[WHAT YOU HAVE TO DO] Start at the line with "Definition hashable (v" in the records below, stop at the line with "None => dflt end.", and return every line in that span exactly, the two end lines included.

[GIVEN ENTRIES]
Definition ret {A} (a : A) : run A := ([], Ok a).
Definition lift {A} (r : result A) : run A := ([], r).
Definition emit (e : effect) : run unit := ([e], Ok tt).

Definition rbind {A B} (m : run A) (k : A -> run B) : run B :=
  match m with
  | (l1, Ok a) => let '(l2, r) := k a in (l1 ++ l2, r)
  | (l1, Raise e) => (l1, Raise e)
  end.

(** [for x in l: body(x)] in a run. *)
Fixpoint forM_ {A} (body : A -> run unit) (l : list A) : run unit :=
  match l with
  | [] => ret tt
  | x :: l' => rbind (body x) (fun _ => forM_ body l')
  end.

(** The file system as the scripts read it: the outcome of
    [open(path); json.load(f)] for every path.  Both scripts read their
    input before they write anything, so reads see the initial state. *)
Definition env : Type := string -> result value.

(** ** Builtins *)

(** [isinstance(v, dict)], [isinstance(v, list)], [isinstance(v, str)]. *)
Definition isinstance_dict (v : value) : bool :=
  match v with VDict _ => true | _ => false end.
Definition isinstance_list (v : value) : bool :=
  match v with VList _ => true | _ => false end.
Definition isinstance_str (v : value) : bool :=
  match v with VStr _ => true | _ => false end.

Definition float_is_zero (f : spec_float) : bool :=
  match f with S754_zero _ => true | _ => false end.

(** Truth value of an object ([bool(v)]). *)
Definition truthy (v : value) : bool :=
  match v with
  | VNone => false
  | VBool b => b
  | VInt z => negb (z =? 0)
  | VFloat f => negb (float_is_zero f)
  | VStr s => negb (String.eqb s "")
  | VList l => match l with [] => false | _ => true end
  | VDict d => match d with [] => false | _ => true end
  end.

(** [a or b]. *)
Definition py_or (a b : value) : value := if truthy a then a else b.

(** Objects of type [list] and [dict] are unhashable. *)
Definition hashable (v : value) : bool :=
  match v with VList _ | VDict _ => false | _ => true end.

(** Lookup of a string key: the first (only) item with that key. *)
Fixpoint dict_lookup {A} (d : dict A) (k : string) : option A :=
  match d with
  | [] => None
  | (k', v) :: d' => if String.eqb k k' then Some v else dict_lookup d' k
  end.

Definition keys {A} (d : dict A) : list string := map fst d.

(** [k in d] for a string [k]. *)
Definition dict_mem {A} (d : dict A) (k : string) : bool :=
  match dict_lookup d k with Some _ => true | None => false end.

(** [d.get(k)] for a string [k]: [None] when the key is absent. *)
Definition dict_get (d : dict value) (k : string) : value :=
  match dict_lookup d k with Some v => v | None => VNone end.

(** [d.get(k, default)]. *)
Definition dict_get_default (d : dict value) (k : string) (dflt : value) : value :=
  match dict_lookup d k with Some v => v | None => dflt end.

(** [k in d] for an arbitrary object [k]: hashing [k] comes first and
    raises [TypeError] on a list or a dict; a hashable object that is not a
    string equals no JSON key. *)
Definition dict_contains (d : dict value) (k : value) : result bool :=
  match k with
  | VStr s => Ok (dict_mem d s)
  | VList _ | VDict _ => Raise TypeError
  | _ => Ok false
  end.

(** [d.get(k)] for an arbitrary object [k]. *)
Definition dict_get_obj (d : dict value) (k : value) : result value :=
  match k with
  | VStr s => Ok (dict_get d s)
  | VList _ | VDict _ => Raise TypeError
  | _ => Ok VNone
  end.

(** [d[k]]: [KeyError] when the key is absent. *)
Definition dict_index {A} (d : dict A) (k : string) : result A :=
  match dict_lookup d k with Some v => Ok v | None => Raise KeyError end.

(** [d[k] = v]: an existing key keeps its position, a new one goes last. *)
Fixpoint dict_set {A} (d : dict A) (k : string) (v : A) : dict A :=
  match d with
  | [] => [(k, v)]
  | (k', v') :: d' =>
      if String.eqb k k' then (k', v) :: d' else (k', v') :: dict_set d' k v
  end.

(** [x in s] for a set of strings. *)
Definition set_mem (s : list string) (x : string) : bool :=
  existsb (String.eqb x) s.
Arguments set_mem : simpl never.

(** [str(i)] for an [int]. *)
Definition str (z : Z) : string := NilZero.string_of_int (Z.to_int z).

(** [range(a, b)]. *)
Definition range (a b : Z) : list Z :=
  map (fun i => a + Z.of_nat i) (seq 0 (Z.to_nat (b - a))).

(** [enumerate(l, start)]. *)
Fixpoint enumerate {A} (start : Z) (l : list A) : list (Z * A) :=
  match l with
  | [] => []
  | x :: l' => (start, x) :: enumerate (start + 1) l'
  end.

(** [len(s)] for a string. *)
Definition len (s : string) : Z := Z.of_nat (String.length s).

(** Position addressed by [l[j]] in a list of length [n]: negative indices
    count from the end, anything outside raises [IndexError]. *)
Definition list_pos (n : nat) (j : Z) : result nat :=
  let j' := if j <? 0 then j + Z.of_nat n else j in
  if (0 <=? j') && (j' <? Z.of_nat n) then Ok (Z.to_nat j') else Raise IndexError.

(** In-place update of position [i]. *)
Fixpoint list_update {A} (l : list A) (i : nat) (f : A -> A) : list A :=
  match l, i with
  | [], _ => []
  | x :: l', O => f x :: l'
  | x :: l', S i' => x :: list_update l' i' f
  end.

(** [sorted(l)] on strings: a stable sort by [<=]; on the pairwise distinct
    keys of a dict every sort returns the same list. *)
Fixpoint insert_sorted (x : string) (l : list string) : list string :=
  match l with
  | [] => [x]
  | y :: l' => if String.leb x y then x :: l else y :: insert_sorted x l'
  end.

Definition sorted (l : list string) : list string :=
  fold_right insert_sorted [] l.

(** ["0" * k]. *)
Fixpoint zeros (k : nat) : string :=
  match k with O => "" | S k' => String "0" (zeros k') end.

(** [f"{i:0{width}d}"]: sign first, then zeros up to [width] characters. *)
Definition format_0d (width : Z) (i : Z) : string :=
  let sign := if i <? 0 then "-" else "" in
  let digits := str (Z.abs i) in
  (sign ++ zeros (Z.to_nat (width - len sign - len digits)) ++ digits)%string.

(** [os.path] as the scripts use it.  Its functions depend on the platform
    ([posixpath] or [ntpath]); the splitter takes them as parameters and
    [Posix] gives the POSIX ones. *)
Module Posix.

Definition is_sep (c : ascii) : bool := Ascii.eqb c "/".
Definition is_dot (c : ascii) : bool := Ascii.eqb c ".".

Fixpoint ends_with_sep (s : string) : bool :=
  match s with
  | EmptyString => false
  | String c EmptyString => is_sep c
  | String _ s' => ends_with_sep s'
  end.

(** [os.path.join(a, b)]. *)
Definition join (a b : string) : string :=
  match b with
  | String c _ =>
      if is_sep c then b
      else if String.eqb a "" || ends_with_sep a then (a ++ b)%string
      else (a ++ "/" ++ b)%string
  | EmptyString =>
      if String.eqb a "" || ends_with_sep a then a else (a ++ "/")%string
  end.

(** Split at the last separator: [(head including it, tail)]. *)
Fixpoint split_last_sep (s : string) : string * string :=
  match s with
  | EmptyString => ("", "")
  | String c s' =>
      let '(h, t) := split_last_sep s' in
      if is_sep c && String.eqb h ""
      then (String c "", t)
      else if String.eqb h "" then ("", String c t)
      else (String c h, t)
  end.

(** [os.path.basename(p)]. *)
Definition basename (p : string) : string := snd (split_last_sep p).

Fixpoint all_dots (s : string) : bool :=
  match s with
  | EmptyString => true
  | String c s' => is_dot c && all_dots s'
  end.
(** ** Every run, by mode *)

Lemma fetchRealDelayData_modes hafasClient random clock timeZone st :
  exists available st1 delays st',
    checkApiAvailability hafasClient st = (Return available, st1)
    /\ fetchRealDelayData hafasClient random clock timeZone st = (Return delays, st')
    /\ evolves st st'
    /\ (requests st' <= requests st + 15)%nat
    /\ (available = true ->
        Forall2 real_snapshot R7_STOPS delays /\ draws st' = draws st)
    /\ (available = false ->
        Forall2
          (fun stop s =>
             exists n, (draws st <= n)%nat
                       /\ simulated_details random timeZone
                            (clock (requests st1)) stop n s)
          R7_STOPS delays
        /\ draws st' = (draws st + 16)%nat
        /\ requests st' = requests st1
        /\ stationCache st' = stationCache st).
Proof.
  destruct (checkApiAvailability_outcome hafasClient st)
    as (b & st1 & E & Ha & Hc & Hd & Hr & _ & _).
  pose proof (checkApiAvailability_evolves _ _ _ _ E) as Hev.
  rewrite (fetchRealDelayData_after_probe _ random clock timeZone _ _ _ E).
  exists b, st1. destruct b.
  - destruct (fetchRealDelayData_real hafasClient random clock timeZone st1 Ha)
      as (delays & st' & E' & H & Hev' & Hd' & Hr').
    exists delays, st'. split; [exact E |]. split; [exact E' |].
    split; [eapply evolves_trans; eassumption |]. split; [lia |].
    split; [intros _; split; [exact H | congruence] | discriminate].
  - destruct (fetchRealDelayData_simulated hafasClient random clock timeZone st1 Ha)
      as (delays & st' & E' & H & Hd' & Hr' & Ha' & Hc').
    exists delays, st'. split; [exact E |]. split; [exact E' |].
    split.
    { eapply evolves_trans; [exact Hev |]. unfold evolves.
      rewrite Ha', Hc', Hr', Hd'. repeat split; auto; lia. }
    split; [lia |]. split; [discriminate |]. intros _.
    split; [| split; [lia | split; [exact Hr' | congruence]]].
    eapply Forall2_impl; [exact H |].
    intros stop s (n & Hn & Hs). exists n. split; [lia | exact Hs].
Qed.

(** What holds of the data snapshot of a list of records that are each
    consistent. *)
Lemma dataSnapshot_facts now stop stationId hafasName location kept processed :
  map_exn calculateDelay kept = Return processed ->
  exists d,
    dataSnapshot now stop stationId hafasName location processed = Snapshot.Data d
    /\ 0 <= StopData.delayMinutes d
    /\ (StopData.status d = getDelayStatus (StopData.delayMinutes d)
        \/ (StopData.delayMinutes d = 0 /\ StopData.status d = "unknown"))
    /\ (length (StopData.upcomingDepartures d) <= 5)%nat
    /\ StopData.isSimulated d = false.
Proof.
  intros Hmap. apply map_exn_Forall2 in Hmap.
  unfold dataSnapshot. eexists. split; [reflexivity |]. simpl.
  split; [| split; [| split; [rewrite length_firstn; lia | reflexivity]]].
  - destruct Hmap as [| dep record ? ? Hrecord _]; simpl; [lia |].
    apply (calculateDelay_record _ _ Hrecord).
  - destruct Hmap as [| dep record ? ? Hrecord _]; simpl; [right; auto |].
    left. destruct (calculateDelay_record _ _ Hrecord) as [_ ->].
    apply getDelayStatus_truthy.
Qed.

[RESPONSE AREA]
Definition hashable (v : value) : bool :=
  match v with VList _ | VDict _ => false | _ => true end.

(** Lookup of a string key: the first (only) item with that key. *)
Fixpoint dict_lookup {A} (d : dict A) (k : string) : option A :=
  match d with
  | [] => None
  | (k', v) :: d' => if String.eqb k k' then Some v else dict_lookup d' k
  end.

Definition keys {A} (d : dict A) : list string := map fst d.

(** [k in d] for a string [k]. *)
Definition dict_mem {A} (d : dict A) (k : string) : bool :=
  match dict_lookup d k with Some _ => true | None => false end.

(** [d.get(k)] for a string [k]: [None] when the key is absent. *)
Definition dict_get (d : dict value) (k : string) : value :=
  match dict_lookup d k with Some v => v | None => VNone end.

(** [d.get(k, default)]. *)
Definition dict_get_default (d : dict value) (k : string) (dflt : value) : value :=
  match dict_lookup d k with Some v => v | None => dflt end.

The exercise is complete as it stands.